--- START ---
Lemma plug_nonempty k X : X <> Leaf -> inorder (plug k X) <> [].
Proof.
  intros HX E. apply (f_equal length) in E. rewrite inorder_plug, !length_app in E.
  destruct X as [|c l e r]; [done|]. cbn [inorder] in E. rewrite length_app in E. cbn [length] in E. lia.
Qed.

(** Where the loop stops whatever the fuel is. *)
Lemma delete_fixup_stop fuel t k X :
  represents t (plug k X) -> X <> Leaf -> k = [] \/ top_color X = RED ->
  delete_fixup_loop fuel t (top (null t) X) = Some (t, top (null t) X).
Proof.
  intros Hr HX Hs. destruct X as [|c l e r]; [done|]. destruct k as [|f k].
  - destruct fuel; simpl; by rewrite (rp_root _ _ Hr), Z.eqb_refl.
  - destruct Hs as [|Hs]; [done|]. simpl in Hs. subst c.
    pose proof (color_at t (f :: k) Left RED l e r Hr) as Hc. pose proof (not_root t f k Left RED l e r Hr) as Hn.
    destruct fuel; simpl top; cbn [delete_fixup_loop]; rewrite Hn, Hc; by bind_step.
Qed.

(** The loop ends at a node of the tree; the root is black, or is that node. *)
Lemma delete_fixup_loop_spec fuel t k X :
  represents t (plug k X) -> null_links t -> X <> Leaf -> path_root_black k -> (length k < fuel)%nat ->
  exists t' k' X', delete_fixup_loop fuel t (top (null t) X) = Some (t', top (null t') X') /\
    evolves t t' (plug k X) (plug k' X') /\ X' <> Leaf /\ path_root_black k'.
Proof.
  revert t k X. induction fuel as [|fuel IH]; intros t k X Hr Hl HX Hk Hf; [lia|].
  assert (k = [] \/ top_color X = RED \/ exists d pc pe S k0 c l e r, k = mk_frame d pc pe S :: k0 /\ X = Node c l e r /\ c = BLACK)
    as [Hs|[Hs|(d & pc & pe & S & k0 & c & l & e & r & -> & -> & ->)]].
  { destruct k as [|[d pc pe S] k0]; [by left|]. destruct X as [|[] l e r]; [done| |by right; left].
    right. right. by eexists _, _, _, _, _, _, _, _, _. }
  1,2: exists t, k, X; split; [by apply (delete_fixup_stop _ _ k); auto|]; split; [by apply evolves_refl|done].
  simpl top. cbn [delete_fixup_loop]. rewrite (not_root t _ _ Left BLACK l e r Hr), (color_at t _ Left BLACK l e r Hr).
  bind_step. rewrite decide_True by done. rewrite (parent_at t _ Left BLACK l e r Hr). bind_step. cbn [path_top f_elem].
  destruct (side_test_node t d pc pe S k0 _ Hr HX) as (pl & -> & Ed). bind_step. simpl top in Ed. rewrite Ed.
  destruct (delete_fixup_step_spec t d pc pe S k0 _ Hr Hl HX) as (t1 & node1 & E1 & H1). simpl top in E1. rewrite E1.
  rewrite bind_some_eq. cbv beta iota. apply path_root_black_tail in Hk.
  destruct H1 as [(-> & T1 & V1)|(-> & pc1 & S1 & k1 & V1 & Hk1)].
  - assert (T1 <> Leaf) as HT1.
    { intros ->. by apply (plug_nonempty (mk_frame d pc pe S :: k0) (Node BLACK l e r) HX), eq_sym, (ev_elems _ _ _ _ V1). }
    exists t1, [], T1. rewrite (rp_root _ _ (ev_rep _ _ _ _ V1)).
    split; [by apply (delete_fixup_stop fuel t1 []); [apply (ev_rep _ _ _ _ V1)|done|left]|]. done.
  - assert (e_addr pe = top (null t1) (br d pc1 (Node BLACK l e r) pe S1)) as -> by by rewrite top_br.
    assert (br d pc1 (Node BLACK l e r) pe S1 <> Leaf) as Hne by by destruct d.
    destruct Hk1 as [->|(-> & g & -> & Hg)].
    + destruct (IH t1 k0 _ (ev_rep _ _ _ _ V1) (ev_null _ _ _ _ V1) Hne Hk) as (t2 & k2 & X2 & E2 & V2 & HX2 & Hk2).
      { simpl in Hf. lia. }
      exists t2, k2, X2. split; [done|]. split; [exact (evolves_trans _ _ _ _ _ _ V1 V2)|done].
    + eexists t1, (g :: k0), _. split; [apply (delete_fixup_stop fuel t1 (g :: k0))|].
      * apply (ev_rep _ _ _ _ V1).
      * done.
      * right. apply top_color_br.
      * split; [done|]. split; [done|]. by apply path_root_black_cons.
Qed.
(* ===== verification/PjListSpec.v ===== *)
(** * Linked lists: specifications

    A list of the store as the sequence of its nodes.  What every operation does
    to the links is said once, for [pj_link_node]. *)
From S2P Require Import Prelude PjList.

(** ** Links, chains and rings *)

Definition link (m : list_store) (a b : Z) : Prop := get_next m a = Some b /\ get_prev m b = Some a.

(** The nodes [a :: l] one after the other. *)
Fixpoint seg (m : list_store) (a : Z) (l : list Z) : Prop :=
  match l with [] => True | x :: l => link m a x /\ seg m x l end.

(** The list with the head [h] and the nodes [l]. *)
Definition ring (m : list_store) (h : Z) (l : list Z) : Prop :=
  NoDup (h :: l) /\ seg m h (l ++ [h]).

Lemma last_cons (a x : Z) l : List.last (x :: l) a = List.last l x.
Proof. revert a x. induction l as [|y l IH]; intros a x; [done|]. simpl in *. destruct l; [done|]. apply IH. Qed.

Lemma last_in (a : Z) l : List.last l a ∈ a :: l.
Proof. revert a. induction l as [|x l IH]; intros a; [by left|]. rewrite last_cons. right. apply IH. Qed.

Lemma last_app (a : Z) l x r : List.last (l ++ x :: r) a = List.last r x.
Proof. revert a. induction l as [|y l IH]; intros a; simpl app; rewrite last_cons; [done|apply IH]. Qed.

Lemma seg_app m a l1 x l2 :
  seg m a (l1 ++ x :: l2) <-> seg m a l1 /\ link m (List.last l1 a) x /\ seg m x l2.
Proof.
  revert a. induction l1 as [|y l1 IH]; intros a; cbn [app seg]; [simpl; tauto|].
  rewrite IH, last_cons. tauto.
Qed.

(** ** Field updates *)

Section fields.
Context (m : list_store) (a p : Z) (n : pj_list).
Hypothesis Ha : m !! a = Some n.

Lemma set_prev_some : exists m', set_prev m a p = Some m' /\
  (forall x, get_next m' x = get_next m x) /\
  (forall x, get_prev m' x = if decide (x = a) then Some p else get_prev m x) /\
  (forall x, x <> a -> m' !! x = m !! x) /\ (forall x, is_Some (m' !! x) <-> is_Some (m !! x)).
Proof.
  unfold set_prev. rewrite Ha. eexists. split; [done|]. unfold get_next, get_prev.
  split_and!; intros x; destruct (decide (x = a)) as [->|Hx];
    rewrite ?lookup_insert_eq, ?lookup_insert_ne, ?Ha by done; try done.
Qed.
Lemma shutdown_spec n a p name :
  up n a p name -> Z.of_nat n + 2 * Z.of_nat (length (atexit_func (p_exc p))) + 1 < 2 ^ 32 - 1 ->
  exists p' a' n', pj_shutdown th p = Some p' /\ down n' a' p' /\
    (n' <= n + 2 * length (atexit_func (p_exc p)) + 1)%nat /\
    called p' = called p ++ app_exits (reverse (atexit_func (p_exc p))).
Proof.
  intros [Ha Ht Hl Hx Hg Hn Hid Hi] Hb. unfold pj_shutdown. cbn [initialized set_initialized]. rewrite Hi.
  change (i32 (1 - 1)) with 0. change (negb (0 =? 0)) with false. cbv iota.
  set (p0 := set_initialized p 0). set (fs := atexit_func (p_exc p)) in *.
  change (atexit_func (p_exc p0)) with fs.
  destruct (call_atexit_spec (reverse fs) n a p0 Ha ltac:(rewrite length_reverse; lia)) as (p1 & a1 & -> & H1 & [L E EK G GK N T I D C]).
  rewrite length_reverse in H1. bind_step. cbn [PJ_NO_MEMORY_EXCEPTION set_exc]. rewrite D. cbn [p0 set_initialized PJ_NO_MEMORY_EXCEPTION].
  rewrite Hid. change (negb (1 =? -1)) with true. cbv iota.
  assert (pj_exception_id_free (clear_atexit (p_exc p1)) 1 = Some (PJ_SUCCESS, set_names (clear_atexit (p_exc p1)) (replicate 16 0))) as Ef.
  { unfold pj_exception_id_free. change ((0 <? 1) && (1 <? PJ_MAX_EXCEPTION_ID)) with true. cbv iota. cbn [exception_id_names clear_atexit].
    destruct N as [-> | ->]; [cbn [p0 set_initialized p_exc]; rewrite Hn; reflexivity|reflexivity]. }
  change (p_exc (set_exc p1 (clear_atexit (p_exc p1)))) with (clear_atexit (p_exc p1)). rewrite Ef. rewrite bind_some_eq. cbv beta iota. rewrite bind_some_eq. cbv beta zeta.
  set (p2 := set_critical _ _). assert (thread_tls_id p2 = thread_tls_id p) as Et2 by (cbn; rewrite T; done).
  rewrite Et2. rewrite (proj2 (Z.eqb_neq (thread_tls_id p) (-1))) by lia. cbn [negb]. cbv iota.
  destruct (free_refines (n + 2 * length fs) (p_tls p2) a1 (thread_tls_id p) H1 ltac:(lia)) as (t3 & E3 & Ha3).
  rewrite E3. bind_step. bind_step. destruct G as (G1 & G2 & G3 & G4); [by apply elem_of_reverse|].
  assert (exc_key p1 = -1 /\ (exc_key p ∉ live a1)) as [K1 K2].
  { destruct (decide (exc_key p = -1)) as [Ek|Hne].
    - split; [destruct EK as [-> | ->]; done|]. rewrite Ek. by apply (minus_one_dead _ _ _ H1).
    - destruct E as [E1 E2]; [by apply elem_of_reverse, Hx|done]. }
  eexists _, _, _. split; [done|]. split; [split; try done|split; [|]].
  - apply (clear_refines _ _ _ th Ha3 Hth).
  - simpl. apply set_eq. intros k. rewrite elem_of_difference, elem_of_singleton. split; [|by intros ?%elem_of_empty].
    intros [Hk Hne]. exfalso. destruct (Hl k (L k Hk)) as [|[Ek|[Ek|Ek]]]; [done|..]; subst k; done.
  - lia.
  - done.
Qed.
--- END ---
EXERCISE BRIEF:
Everything from the line with "- destruct Hs" through the line with "evolves t t'" in the listing above must be retyped exactly, with nothing added.

RESULT OF THE TASK:
  - destruct Hs as [|Hs]; [done|]. simpl in Hs. subst c.
    pose proof (color_at t (f :: k) Left RED l e r Hr) as Hc. pose proof (not_root t f k Left RED l e r Hr) as Hn.
    destruct fuel; simpl top; cbn [delete_fixup_loop]; rewrite Hn, Hc; by bind_step.
Qed.

(** The loop ends at a node of the tree; the root is black, or is that node. *)
Lemma delete_fixup_loop_spec fuel t k X :
  represents t (plug k X) -> null_links t -> X <> Leaf -> path_root_black k -> (length k < fuel)%nat ->
  exists t' k' X', delete_fixup_loop fuel t (top (null t) X) = Some (t', top (null t') X') /\
    evolves t t' (plug k X) (plug k' X') /\ X' <> Leaf /\ path_root_black k'.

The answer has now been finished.